The Life: An Inspiration to Women… and Everyone Else
I know Mom is happy to share her trials and joys with others, just as she was always encouraging the other dialysis patients or those undergoing medical treatment. Heck, Mom was always cheering up the doctors, nurses, techs, and even custodians who happened to pass by during sessions. As the ‘every mother’ who inspires us with her own life while encouraging us and loving us for who we are… and who we might be.
The rest of the story—Part II: The Life—came as an afterthought, as I was putting together mementos from Mom’s collection to share in a special ‘remembrance reception’ a month after she died. It occurred to me during the process of discovery and presentation that we need to think of a person as his or her whole existence. It had become routine for me to regard Mom as this weakened individual needing special care.
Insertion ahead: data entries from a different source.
Example defaults_copy_every_field :
  TicketForm.defaultValues Sample.alice (Value Sample.completed_ticket)
  = TicketForm.mkDefaults (TicketForm.IdNumber (Some 4%Z)) (Some 1%Z)
      (js "Cracked screen") (js "Replace the panel") true
      (js "tech@example.com").
Proof. reflexivity. Qed.

Example defaults_keep_the_ticket_customer :
  TicketForm.d_customerId
    (TicketForm.defaultValues Sample.alice
       (Value (TicketForm.mkTicket Undefined (Value (Some 7%Z)) Undefined
                 Undefined Undefined Undefined Undefined Undefined)))
  = Some 7%Z.
Proof. reflexivity. Qed.

Example defaults_of_completed_ticket :
  TicketForm.d_completed
    (TicketForm.defaultValues Sample.alice (Value Sample.completed_ticket)) = true
  /\ TicketForm.d_id
       (TicketForm.defaultValues Sample.alice (Value Sample.completed_ticket))
     = TicketForm.IdNumber (Some 4%Z).
Proof. split; reflexivity. Qed.

Example defaults_of_new_ticket :
  TicketForm.defaultValues Sample.alice Undefined
  = TicketForm.mkDefaults TicketForm.IdNew (Some 1%Z) (js "") (js "") false
      (js "new-ticket@example.com").
Proof. reflexivity. Qed.

Example defaults_of_null_description :
  TicketForm.d_description
    (TicketForm.defaultValues Sample.alice (Value Sample.ticket_without_customer))
  = js "".
Proof. reflexivity. Qed.

(** The id the form starts from always passes the id validator of the
    ticket schema: the sentinel of the form is the literal of the schema. *)
Lemma default_id_passes_validation
    (customer : Customer.t Q) (ticket : maybe (TicketForm.InsertTicket Q))
    (p : list string) :
  snd (Zod._parse TicketValidation.id_schema p
         (TicketForm.TicketId_to_jsval
            (TicketForm.d_id (TicketForm.defaultValues customer ticket))))
  = [].
Proof.
  apply TicketValidation.id_schema_accepts. unfold TicketValidation.id_shape.
  destruct (TicketForm.d_id (TicketForm.defaultValues customer ticket)) as [n|];
    simpl; eauto.
Qed.

(** C9.  Opened with no existing ticket, or with a ticket whose customerId
    is undefined, the form's default customerId is the id of the customer it
    was opened for. *)
Theorem TicketForm_default_customerId
    (number : Type) (customer : Customer.t number)
    (ticket : maybe (TicketForm.InsertTicket number)) :
  (ticket = Undefined \/
   exists t, ticket = Value t /\ TicketForm.customerId t = Undefined) ->
  TicketForm.d_customerId (TicketForm.defaultValues customer ticket)
  = Customer.id customer.
Proof.
  intros [-> | (t & -> & Ht)]; simpl.
  - reflexivity.
  - rewrite Ht. reflexivity.
Qed.

Lemma TicketForm_default_customerId_witness :
  (Value Sample.ticket_without_customer = Undefined \/
   exists t, Value Sample.ticket_without_customer = Value t /\
             TicketForm.customerId t = Undefined) /\
  TicketForm.d_customerId
    (TicketForm.defaultValues Sample.alice (Value Sample.ticket_without_customer))
  = Some 1%Z.
Proof.
  assert (H : Value Sample.ticket_without_customer = Undefined \/
              exists t, Value Sample.ticket_without_customer = Value t /\
                        TicketForm.customerId t = Undefined).
  { right. exists Sample.ticket_without_customer. split; reflexivity. }
  split; [exact H|].
  exact (TicketForm_default_customerId Sample.number Sample.alice
           (Value Sample.ticket_without_customer) H).
Defined.

(* ===================================================================== *)
(** * Properties of the customer form page *)
(* ===================================================================== *)

Section PageProperties.
Import CustomerFormPage.
Variable number : Type.
Variable parseInt : jsstring -> number.
Variable getCustomer : number -> completion (option (Customer.t number)).

Let page := CustomerFormPage number parseInt getCustomer.

(** A rejected parameter promise. *)
Lemma page_rejected_params e :
  page (Throw e) (initial number)
  = if instanceof_Error e
    then (mkWorld number
            [mkEntry number error "=== DEBUG: Error caught:" (P_thrown number e)]
            [e] [], Throw e)
    else (mkWorld number
            [mkEntry number error "=== DEBUG: Error caught:" (P_thrown number e)]
            [] [], Normal None).
Proof.
  unfold page, CustomerFormPage, try_catch, bind, await, console_error,
    captureException, throw, ret.
  simpl. destruct (instanceof_Error e); reflexivity.
Qed.

(** No [customerId], or an empty one: the new-customer form. *)
Lemma page_new params :
  params !! js "customerId" = None \/ params !! js "customerId" = Some [] ->
  snd (page (Normal params) (initial number)) = Normal (Some (CustomerForm None))
  /\ queries number (fst (page (Normal params) (initial number))) = []
  /\ sentry number (fst (page (Normal params) (initial number))) = [].
Proof.
  intros H. unfold page, CustomerFormPage, try_catch, bind, await, console_log, ret.
  simpl. destruct H as [-> | ->]; simpl; auto.
Qed.

(** A non-empty [customerId]: one query, for [parseInt customerId]; then
    by what the record store answers. *)
Lemma page_edit params c cid :
  params !! js "customerId" = Some (c :: cid) ->
  queries number (fst (page (Normal params) (initial number)))
  = [parseInt (c :: cid)]
  /\ match getCustomer (parseInt (c :: cid)) with
     | Normal None =>
         snd (page (Normal params) (initial number))
         = Normal (Some (NotFound (c :: cid) (mkBackButton "Go Back" "default" "ml-4")))
         /\ sentry number (fst (page (Normal params) (initial number))) = []
     | Normal (Some customer) =>
         snd (page (Normal params) (initial number))
         = Normal (Some (CustomerForm (Some customer)))
         /\ sentry number (fst (page (Normal params) (initial number))) = []
     | Throw e =>
         if instanceof_Error e
         then snd (page (Normal params) (initial number)) = Throw e
              /\ sentry number (fst (page (Normal params) (initial number))) = [e]
         else snd (page (Normal params) (initial number)) = Normal None
              /\ sentry number (fst (page (Normal params) (initial number))) = []
     end.
Proof.
  intros H.
  unfold page, CustomerFormPage, try_catch, bind, await, console_log,
    console_error, captureException, fetch, throw, ret.
  simpl. rewrite H. simpl.
  destruct (getCustomer (parseInt (c :: cid))) as [[customer|]|e]; simpl; auto.
  destruct (instanceof_Error e); simpl; auto.
Qed.

End PageProperties.

(** X10.  Whatever the page raises was reported first, and is an [Error]; when
    the page returns, nothing was reported. *)
Lemma CustomerFormPage_raises_only_reported
    (number : Type) (parseInt : jsstring -> number)
    (getCustomer : number -> completion (option (Customer.t number)))
    (searchParams : completion (gmap jsstring jsstring)) :
  match CustomerFormPage.render parseInt getCustomer searchParams with
  | Throw e =>
      CustomerFormPage.captured parseInt getCustomer searchParams = [e]
      /\ instanceof_Error e = true
  | Normal _ =>
      CustomerFormPage.captured parseInt getCustomer searchParams = []
  end.
Proof.
  unfold CustomerFormPage.render, CustomerFormPage.captured.
  destruct searchParams as [params | e].
  - destruct (params !! js "customerId") as [[|c cid]|] eqn:Hp.
    + destruct (page_new number parseInt getCustomer params) as (-> & _ & ->);
        auto.
    + pose proof (page_edit number parseInt getCustomer params c cid Hp) as [_ H].
      destruct (getCustomer (parseInt (c :: cid))) as [[customer|]|e].
      * destruct H as [-> ->]. reflexivity.
      * destruct H as [-> ->]. reflexivity.
      * destruct (instanceof_Error e) eqn:He; destruct H as [-> ->]; auto.
    + destruct (page_new number parseInt getCustomer params) as (-> & _ & ->);
        auto.
  - rewrite page_rejected_params.
    destruct (instanceof_Error e) eqn:He; simpl; auto.
Qed.

(** C2 (amended).  An exception raised while the page awaits its
    parameters or fetches the customer, when it is an instance of [Error],
    is forwarded to the error-reporting sink and raised again by the page.
    A raised value that is not an instance of [Error] is only written to
    the console: nothing is forwarded, nothing is raised, and the page
    returns [undefined]. *)
Theorem CustomerFormPage_reports_and_rethrows_errors
    (number : Type) (parseInt : jsstring -> number)
    (getCustomer : number -> completion (option (Customer.t number)))
    (searchParams : completion (gmap jsstring jsstring)) (e : thrown) :
  (searchParams = Throw e \/
   exists params customerId,
     searchParams = Normal params /\
     params !! js "customerId" = Some customerId /\
     customerId <> [] /\
     getCustomer (parseInt customerId) = Throw e) ->
  (instanceof_Error e = true ->
   CustomerFormPage.render parseInt getCustomer searchParams = Throw e
   /\ CustomerFormPage.captured parseInt getCustomer searchParams = [e])
  /\
  (instanceof_Error e = false ->
   CustomerFormPage.render parseInt getCustomer searchParams = Normal None
   /\ CustomerFormPage.captured parseInt getCustomer searchParams = []).
Proof.
  intros Hraise.
  unfold CustomerFormPage.render, CustomerFormPage.captured.
  destruct Hraise as [-> | (params & cid & -> & Hp & Hne & Hget)].
  - rewrite page_rejected_params.
    split; intros He; rewrite He; split; reflexivity.
  - destruct cid as [|c cid]; [contradiction|].
    pose proof (page_edit number parseInt getCustomer params c cid Hp) as [_ H].
    rewrite Hget in H.
    split; intros He; rewrite He in H; exact H.
Qed.

Lemma CustomerFormPage_reports_and_rethrows_errors_witness :
  (Normal (Sample.params_of "500") = Throw Sample.connection_error \/
   exists params customerId,
     Normal (Sample.params_of "500") = Normal params /\
     params !! js "customerId" = Some customerId /\
     customerId <> [] /\
     Sample.getCustomer (Sample.parseInt_decimal customerId)
     = Throw Sample.connection_error) /\
  instanceof_Error Sample.connection_error = true /\
  CustomerFormPage.render Sample.parseInt_decimal Sample.getCustomer
    (Normal (Sample.params_of "500")) = Throw Sample.connection_error /\
  CustomerFormPage.captured Sample.parseInt_decimal Sample.getCustomer
    (Normal (Sample.params_of "500")) = [Sample.connection_error].
Proof.
  assert (H : Normal (Sample.params_of "500") = Throw Sample.connection_error \/
              exists params customerId,
                Normal (Sample.params_of "500") = Normal params /\
                params !! js "customerId" = Some customerId /\
                customerId <> [] /\
                Sample.getCustomer (Sample.parseInt_decimal customerId)
                = Throw Sample.connection_error).
  { right. exists (Sample.params_of "500"), (js "500").
    split; [reflexivity|]. split; [apply lookup_singleton_eq|].
    split; [discriminate | reflexivity]. }
  split; [exact H|]. split; [reflexivity|].
  exact (proj1 (CustomerFormPage_reports_and_rethrows_errors Sample.number
                  Sample.parseInt_decimal Sample.getCustomer
                  (Normal (Sample.params_of "500")) Sample.connection_error H)
           eq_refl).
Defined.

(** C2, as stated, fails: when the fetch raises a value that is not an
    instance of [Error], the page reports nothing and raises nothing; it
    returns [undefined]. *)
Lemma CustomerFormPage_drops_non_errors :
  Sample.params_of "501" !! js "customerId" = Some (js "501") /\
  Sample.getCustomer (Sample.parseInt_decimal (js "501"))
  = Throw Sample.connection_message /\
  CustomerFormPage.render Sample.parseInt_decimal Sample.getCustomer
    (Normal (Sample.params_of "501")) = Normal None /\
  CustomerFormPage.captured Sample.parseInt_decimal Sample.getCustomer
    (Normal (Sample.params_of "501")) = [].
Proof.
  assert (Hp : Sample.params_of "501" !! js "customerId" = Some (js "501"))
    by apply lookup_singleton_eq.
  split; [exact Hp|]. split; [reflexivity|].
  pose proof (page_edit Sample.number Sample.parseInt_decimal Sample.getCustomer
                (Sample.params_of "501") _ _ Hp) as [_ H].
  exact H.
Qed.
To the point even memories of her robustness 5-10 years previous were fading.
Mother’s Stone is of universal relevance. From the epilog:
“I feel the world today desperately needs the message my mother’s life conveys. The waves in the sea of time caused by Mom’s ‘rolling stone’ blend simple benevolence into the most sublime struggles of humanity. Her myriad quiet accomplishments, her love of Nature and Nature’s forms, her towering courage and grace under the Byzantine bloodletting of modern medicine….
“Tom Brokaw wrote The Greatest Generation, but curiously left Mom out of it (maybe yours, too). She’s the paragon of that era. Why? Because for one thing she never parked her mind in the slot that masquerades blind obedience to authority as patriotism.
“Most of all, she shows us how to connect with others and with the warm spiritual center of life. I doubt anyone can read her story—part I or II—without feeling her joie de vivre springing directly into the reader’s soul from the pages. With Phyllis we’re all one big happy family on a voyage of adventure aboard the universe’s Love Boat—even recovering prodigals… she’s exactly how Jesus would ride.
“At Mom’s remembrance reception I played a benediction, simply the scene from the John Wayne movie Rio Bravo—Mom adored the Duke—where Dean Martin and Ricky Nelson croon “My Rifle, My Pony, and Me.” The song wholly captures her spirit. Some night when you feel quiet in yourself, grab the DVD, find the track, and press play. Her eternal ‘everymom’ presence will saunter by and brace you with a smile.”